What the task asks: Could you print the lines below exactly, from the one holding "intros Hd Hc." through the last line, with no other output?

[Extracted information]

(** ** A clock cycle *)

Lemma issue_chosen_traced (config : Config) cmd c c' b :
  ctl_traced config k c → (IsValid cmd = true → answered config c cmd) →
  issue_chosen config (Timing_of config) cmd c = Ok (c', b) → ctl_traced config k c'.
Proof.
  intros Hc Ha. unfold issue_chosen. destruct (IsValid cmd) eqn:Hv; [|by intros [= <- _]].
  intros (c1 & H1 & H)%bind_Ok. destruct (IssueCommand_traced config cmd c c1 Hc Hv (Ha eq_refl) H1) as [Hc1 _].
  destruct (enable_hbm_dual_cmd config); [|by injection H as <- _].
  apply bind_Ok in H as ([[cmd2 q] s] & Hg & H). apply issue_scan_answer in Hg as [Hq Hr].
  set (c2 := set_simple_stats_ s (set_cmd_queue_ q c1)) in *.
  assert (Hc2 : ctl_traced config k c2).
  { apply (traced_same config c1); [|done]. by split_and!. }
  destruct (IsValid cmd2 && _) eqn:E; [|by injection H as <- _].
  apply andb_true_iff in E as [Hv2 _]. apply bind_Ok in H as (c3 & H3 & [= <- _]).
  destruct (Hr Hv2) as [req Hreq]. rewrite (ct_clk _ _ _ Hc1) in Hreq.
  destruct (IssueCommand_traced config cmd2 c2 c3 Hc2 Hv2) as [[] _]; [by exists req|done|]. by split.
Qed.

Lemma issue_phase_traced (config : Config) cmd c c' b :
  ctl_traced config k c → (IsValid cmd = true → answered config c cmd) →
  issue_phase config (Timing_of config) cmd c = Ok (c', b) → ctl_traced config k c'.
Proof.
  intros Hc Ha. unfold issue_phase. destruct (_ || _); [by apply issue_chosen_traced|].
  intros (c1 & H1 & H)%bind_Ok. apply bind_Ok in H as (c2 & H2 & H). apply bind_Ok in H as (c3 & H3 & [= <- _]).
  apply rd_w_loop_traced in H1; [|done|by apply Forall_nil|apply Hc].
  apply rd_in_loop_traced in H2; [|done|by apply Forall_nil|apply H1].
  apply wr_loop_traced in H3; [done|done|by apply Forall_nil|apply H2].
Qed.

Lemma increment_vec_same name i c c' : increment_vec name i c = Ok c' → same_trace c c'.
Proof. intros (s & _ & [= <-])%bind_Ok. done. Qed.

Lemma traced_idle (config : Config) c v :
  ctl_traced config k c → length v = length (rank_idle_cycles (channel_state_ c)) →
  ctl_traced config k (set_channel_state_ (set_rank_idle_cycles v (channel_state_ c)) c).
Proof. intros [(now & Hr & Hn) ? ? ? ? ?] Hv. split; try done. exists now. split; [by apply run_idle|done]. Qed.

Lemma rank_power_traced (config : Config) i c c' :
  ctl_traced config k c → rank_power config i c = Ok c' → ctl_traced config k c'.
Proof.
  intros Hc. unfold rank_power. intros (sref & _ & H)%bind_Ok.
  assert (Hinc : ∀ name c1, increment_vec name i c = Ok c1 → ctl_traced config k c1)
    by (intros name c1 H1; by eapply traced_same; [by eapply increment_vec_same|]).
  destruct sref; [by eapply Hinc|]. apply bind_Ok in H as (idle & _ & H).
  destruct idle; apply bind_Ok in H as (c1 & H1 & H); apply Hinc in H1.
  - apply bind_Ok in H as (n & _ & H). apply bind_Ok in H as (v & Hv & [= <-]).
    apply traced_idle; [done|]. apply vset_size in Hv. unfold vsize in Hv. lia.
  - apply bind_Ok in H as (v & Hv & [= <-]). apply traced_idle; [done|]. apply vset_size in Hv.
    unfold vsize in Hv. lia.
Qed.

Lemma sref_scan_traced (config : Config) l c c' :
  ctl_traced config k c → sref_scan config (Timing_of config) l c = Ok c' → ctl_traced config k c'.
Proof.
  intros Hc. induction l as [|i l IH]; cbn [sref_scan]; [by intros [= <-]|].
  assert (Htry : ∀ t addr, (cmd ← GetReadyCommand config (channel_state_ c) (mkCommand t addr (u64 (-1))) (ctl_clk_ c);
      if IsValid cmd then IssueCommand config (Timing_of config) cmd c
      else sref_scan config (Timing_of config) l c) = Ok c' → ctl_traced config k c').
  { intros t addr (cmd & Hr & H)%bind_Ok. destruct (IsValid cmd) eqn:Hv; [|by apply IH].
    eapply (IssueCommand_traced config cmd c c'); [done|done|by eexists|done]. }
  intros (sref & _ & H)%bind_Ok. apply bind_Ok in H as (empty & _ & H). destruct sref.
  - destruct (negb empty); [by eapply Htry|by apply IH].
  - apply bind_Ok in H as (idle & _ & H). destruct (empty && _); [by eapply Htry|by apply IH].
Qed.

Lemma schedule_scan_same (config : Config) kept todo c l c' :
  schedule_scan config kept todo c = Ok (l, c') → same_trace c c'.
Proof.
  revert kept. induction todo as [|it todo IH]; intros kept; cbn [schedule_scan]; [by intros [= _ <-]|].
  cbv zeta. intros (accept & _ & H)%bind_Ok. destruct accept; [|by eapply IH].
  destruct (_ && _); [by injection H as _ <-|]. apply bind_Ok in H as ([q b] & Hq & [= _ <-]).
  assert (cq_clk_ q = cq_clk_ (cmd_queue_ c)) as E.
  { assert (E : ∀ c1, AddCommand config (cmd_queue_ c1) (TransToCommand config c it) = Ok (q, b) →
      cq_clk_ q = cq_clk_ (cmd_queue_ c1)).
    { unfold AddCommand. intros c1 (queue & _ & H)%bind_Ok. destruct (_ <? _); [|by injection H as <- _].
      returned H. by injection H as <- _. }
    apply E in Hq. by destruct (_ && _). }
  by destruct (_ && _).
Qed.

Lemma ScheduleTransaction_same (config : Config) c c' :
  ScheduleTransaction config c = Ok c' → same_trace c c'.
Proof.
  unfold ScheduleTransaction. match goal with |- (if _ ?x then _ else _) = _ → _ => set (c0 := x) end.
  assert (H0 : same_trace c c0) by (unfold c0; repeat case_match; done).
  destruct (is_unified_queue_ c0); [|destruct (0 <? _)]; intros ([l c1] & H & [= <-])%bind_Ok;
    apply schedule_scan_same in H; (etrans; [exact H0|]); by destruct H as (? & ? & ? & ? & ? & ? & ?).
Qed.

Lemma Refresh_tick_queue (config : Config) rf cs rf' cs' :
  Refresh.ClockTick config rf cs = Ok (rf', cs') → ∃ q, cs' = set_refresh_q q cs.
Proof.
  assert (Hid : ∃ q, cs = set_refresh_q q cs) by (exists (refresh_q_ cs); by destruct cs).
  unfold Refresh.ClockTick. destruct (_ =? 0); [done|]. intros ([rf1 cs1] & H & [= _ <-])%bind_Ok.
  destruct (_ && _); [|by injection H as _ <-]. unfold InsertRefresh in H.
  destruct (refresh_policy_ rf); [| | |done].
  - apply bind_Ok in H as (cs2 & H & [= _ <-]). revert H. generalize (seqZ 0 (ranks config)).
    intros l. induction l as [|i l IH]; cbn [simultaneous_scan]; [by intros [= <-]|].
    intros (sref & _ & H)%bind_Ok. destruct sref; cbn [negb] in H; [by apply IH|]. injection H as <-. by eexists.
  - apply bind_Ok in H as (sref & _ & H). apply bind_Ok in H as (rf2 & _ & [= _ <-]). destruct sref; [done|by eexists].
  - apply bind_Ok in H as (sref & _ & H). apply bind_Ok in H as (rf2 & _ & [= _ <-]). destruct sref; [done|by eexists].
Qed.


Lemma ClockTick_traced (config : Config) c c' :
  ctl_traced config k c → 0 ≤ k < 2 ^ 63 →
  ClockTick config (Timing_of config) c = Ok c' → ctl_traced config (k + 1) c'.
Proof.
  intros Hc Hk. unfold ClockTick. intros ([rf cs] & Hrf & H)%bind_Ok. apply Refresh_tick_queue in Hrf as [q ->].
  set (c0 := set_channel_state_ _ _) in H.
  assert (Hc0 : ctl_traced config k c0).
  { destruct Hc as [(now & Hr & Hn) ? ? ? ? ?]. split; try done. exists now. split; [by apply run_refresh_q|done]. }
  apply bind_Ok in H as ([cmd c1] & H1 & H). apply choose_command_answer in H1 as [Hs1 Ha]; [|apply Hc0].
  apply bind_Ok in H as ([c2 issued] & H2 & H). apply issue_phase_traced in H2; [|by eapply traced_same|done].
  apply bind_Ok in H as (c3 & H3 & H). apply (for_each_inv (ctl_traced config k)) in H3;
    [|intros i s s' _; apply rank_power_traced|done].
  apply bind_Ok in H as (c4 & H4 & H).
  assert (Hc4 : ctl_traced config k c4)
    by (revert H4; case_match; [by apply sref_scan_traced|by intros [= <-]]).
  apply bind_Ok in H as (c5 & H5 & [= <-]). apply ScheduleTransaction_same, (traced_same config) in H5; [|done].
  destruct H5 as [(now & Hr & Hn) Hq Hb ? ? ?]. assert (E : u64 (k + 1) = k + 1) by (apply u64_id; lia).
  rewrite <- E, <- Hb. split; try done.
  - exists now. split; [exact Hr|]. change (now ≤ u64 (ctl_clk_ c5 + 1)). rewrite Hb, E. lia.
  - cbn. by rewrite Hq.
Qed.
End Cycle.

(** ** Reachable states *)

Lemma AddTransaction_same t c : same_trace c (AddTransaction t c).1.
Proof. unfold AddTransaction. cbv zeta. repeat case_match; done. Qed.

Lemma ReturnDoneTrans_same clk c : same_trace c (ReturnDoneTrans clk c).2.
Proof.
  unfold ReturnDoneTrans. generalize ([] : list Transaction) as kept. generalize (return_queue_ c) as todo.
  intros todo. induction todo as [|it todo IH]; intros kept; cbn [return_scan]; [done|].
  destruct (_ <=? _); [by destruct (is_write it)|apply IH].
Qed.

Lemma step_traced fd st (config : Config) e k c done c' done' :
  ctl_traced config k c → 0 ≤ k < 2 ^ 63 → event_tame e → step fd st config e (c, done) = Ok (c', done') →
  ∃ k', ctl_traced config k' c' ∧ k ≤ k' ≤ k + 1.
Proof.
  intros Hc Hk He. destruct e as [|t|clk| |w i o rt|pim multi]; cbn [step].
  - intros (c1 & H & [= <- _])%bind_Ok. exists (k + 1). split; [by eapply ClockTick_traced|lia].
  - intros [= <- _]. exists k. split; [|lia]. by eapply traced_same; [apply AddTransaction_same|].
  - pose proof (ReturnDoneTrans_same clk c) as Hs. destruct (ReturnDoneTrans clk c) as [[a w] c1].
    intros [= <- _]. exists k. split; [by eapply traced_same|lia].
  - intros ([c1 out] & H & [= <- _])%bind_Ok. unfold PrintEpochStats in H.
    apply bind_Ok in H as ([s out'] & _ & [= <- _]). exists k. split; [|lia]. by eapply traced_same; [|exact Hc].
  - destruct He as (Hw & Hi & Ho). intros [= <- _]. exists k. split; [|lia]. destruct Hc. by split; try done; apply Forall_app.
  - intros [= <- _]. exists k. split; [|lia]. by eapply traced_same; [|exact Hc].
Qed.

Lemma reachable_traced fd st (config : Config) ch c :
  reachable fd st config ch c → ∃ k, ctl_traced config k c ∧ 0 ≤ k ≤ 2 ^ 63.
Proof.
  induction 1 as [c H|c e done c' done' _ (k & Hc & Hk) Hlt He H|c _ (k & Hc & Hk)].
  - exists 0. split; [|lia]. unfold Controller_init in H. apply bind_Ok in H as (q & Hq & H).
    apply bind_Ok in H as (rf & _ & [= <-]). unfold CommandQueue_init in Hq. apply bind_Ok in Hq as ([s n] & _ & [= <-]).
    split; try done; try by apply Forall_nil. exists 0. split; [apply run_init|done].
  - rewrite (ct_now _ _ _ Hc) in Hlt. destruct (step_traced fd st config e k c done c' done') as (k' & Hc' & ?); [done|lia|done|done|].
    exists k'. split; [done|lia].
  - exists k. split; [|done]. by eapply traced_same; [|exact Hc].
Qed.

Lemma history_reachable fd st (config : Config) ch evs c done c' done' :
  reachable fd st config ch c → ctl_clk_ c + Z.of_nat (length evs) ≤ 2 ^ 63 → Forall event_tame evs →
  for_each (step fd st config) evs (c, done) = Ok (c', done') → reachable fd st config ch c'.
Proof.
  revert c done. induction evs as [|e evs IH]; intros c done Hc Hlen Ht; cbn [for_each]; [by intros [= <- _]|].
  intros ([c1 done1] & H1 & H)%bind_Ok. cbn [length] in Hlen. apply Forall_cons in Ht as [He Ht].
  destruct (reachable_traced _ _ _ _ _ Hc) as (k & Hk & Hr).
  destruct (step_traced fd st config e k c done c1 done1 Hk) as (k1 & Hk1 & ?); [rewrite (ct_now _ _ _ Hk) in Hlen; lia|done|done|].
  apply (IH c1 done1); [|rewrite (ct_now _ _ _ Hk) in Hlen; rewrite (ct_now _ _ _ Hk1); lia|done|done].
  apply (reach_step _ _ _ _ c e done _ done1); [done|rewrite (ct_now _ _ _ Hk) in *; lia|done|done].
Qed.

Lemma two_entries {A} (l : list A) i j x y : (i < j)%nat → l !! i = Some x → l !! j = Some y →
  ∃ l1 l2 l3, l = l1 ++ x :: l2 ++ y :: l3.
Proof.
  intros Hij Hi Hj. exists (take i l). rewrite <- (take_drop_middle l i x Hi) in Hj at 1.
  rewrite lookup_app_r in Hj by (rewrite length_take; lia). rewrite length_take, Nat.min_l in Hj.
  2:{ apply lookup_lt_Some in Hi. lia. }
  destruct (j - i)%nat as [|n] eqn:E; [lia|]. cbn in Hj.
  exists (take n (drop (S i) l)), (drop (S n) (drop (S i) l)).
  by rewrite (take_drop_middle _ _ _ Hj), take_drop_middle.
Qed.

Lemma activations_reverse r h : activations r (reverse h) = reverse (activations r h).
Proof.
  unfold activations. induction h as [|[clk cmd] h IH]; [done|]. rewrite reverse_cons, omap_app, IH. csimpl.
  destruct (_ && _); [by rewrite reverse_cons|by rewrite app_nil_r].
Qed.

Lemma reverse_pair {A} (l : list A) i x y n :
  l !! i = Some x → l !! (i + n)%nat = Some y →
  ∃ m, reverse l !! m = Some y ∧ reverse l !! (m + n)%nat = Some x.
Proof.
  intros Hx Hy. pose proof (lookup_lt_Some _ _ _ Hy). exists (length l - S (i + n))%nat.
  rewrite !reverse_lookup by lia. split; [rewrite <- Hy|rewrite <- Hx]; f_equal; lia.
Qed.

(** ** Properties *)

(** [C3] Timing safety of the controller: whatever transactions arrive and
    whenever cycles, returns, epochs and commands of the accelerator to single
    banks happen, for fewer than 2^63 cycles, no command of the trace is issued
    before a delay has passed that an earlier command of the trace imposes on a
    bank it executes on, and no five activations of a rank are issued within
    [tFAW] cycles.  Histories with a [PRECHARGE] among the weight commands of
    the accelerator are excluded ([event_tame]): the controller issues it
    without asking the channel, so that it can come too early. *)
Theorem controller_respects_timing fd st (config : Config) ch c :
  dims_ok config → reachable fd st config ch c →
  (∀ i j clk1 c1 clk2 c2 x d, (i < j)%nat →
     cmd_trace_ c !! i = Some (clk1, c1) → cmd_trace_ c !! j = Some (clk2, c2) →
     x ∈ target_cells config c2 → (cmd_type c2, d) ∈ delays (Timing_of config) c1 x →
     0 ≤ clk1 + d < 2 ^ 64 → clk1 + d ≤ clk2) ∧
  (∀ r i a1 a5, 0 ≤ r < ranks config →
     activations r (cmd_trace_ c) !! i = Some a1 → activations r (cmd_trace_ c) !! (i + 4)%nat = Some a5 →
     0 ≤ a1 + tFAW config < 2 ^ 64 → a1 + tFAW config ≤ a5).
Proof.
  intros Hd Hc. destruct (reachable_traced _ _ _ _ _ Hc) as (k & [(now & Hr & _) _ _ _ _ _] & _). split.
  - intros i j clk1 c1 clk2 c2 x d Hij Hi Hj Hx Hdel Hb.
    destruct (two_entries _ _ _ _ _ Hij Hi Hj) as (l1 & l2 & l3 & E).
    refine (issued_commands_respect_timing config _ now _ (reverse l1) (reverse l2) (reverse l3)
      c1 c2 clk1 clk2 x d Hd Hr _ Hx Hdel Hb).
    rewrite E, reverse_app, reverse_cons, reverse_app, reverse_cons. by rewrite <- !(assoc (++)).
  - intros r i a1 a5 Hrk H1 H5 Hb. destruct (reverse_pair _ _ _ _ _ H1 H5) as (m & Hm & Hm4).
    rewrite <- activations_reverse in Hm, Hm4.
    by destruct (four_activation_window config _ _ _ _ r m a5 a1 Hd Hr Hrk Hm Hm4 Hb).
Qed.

[/Extracted information]

Solution to the problem:
  intros Hd Hc. destruct (reachable_traced _ _ _ _ _ Hc) as (k & [(now & Hr & _) _ _ _ _ _] & _). split.
  - intros i j clk1 c1 clk2 c2 x d Hij Hi Hj Hx Hdel Hb.
    destruct (two_entries _ _ _ _ _ Hij Hi Hj) as (l1 & l2 & l3 & E).
    refine (issued_commands_respect_timing config _ now _ (reverse l1) (reverse l2) (reverse l3)
      c1 c2 clk1 clk2 x d Hd Hr _ Hx Hdel Hb).
    rewrite E, reverse_app, reverse_cons, reverse_app, reverse_cons. by rewrite <- !(assoc (++)).
  - intros r i a1 a5 Hrk H1 H5 Hb. destruct (reverse_pair _ _ _ _ _ H1 H5) as (m & Hm & Hm4).
    rewrite <- activations_reverse in Hm, Hm4.
    by destruct (four_activation_window config _ _ _ _ r m a5 a1 Hd Hr Hrk Hm Hm4 Hb).
Qed.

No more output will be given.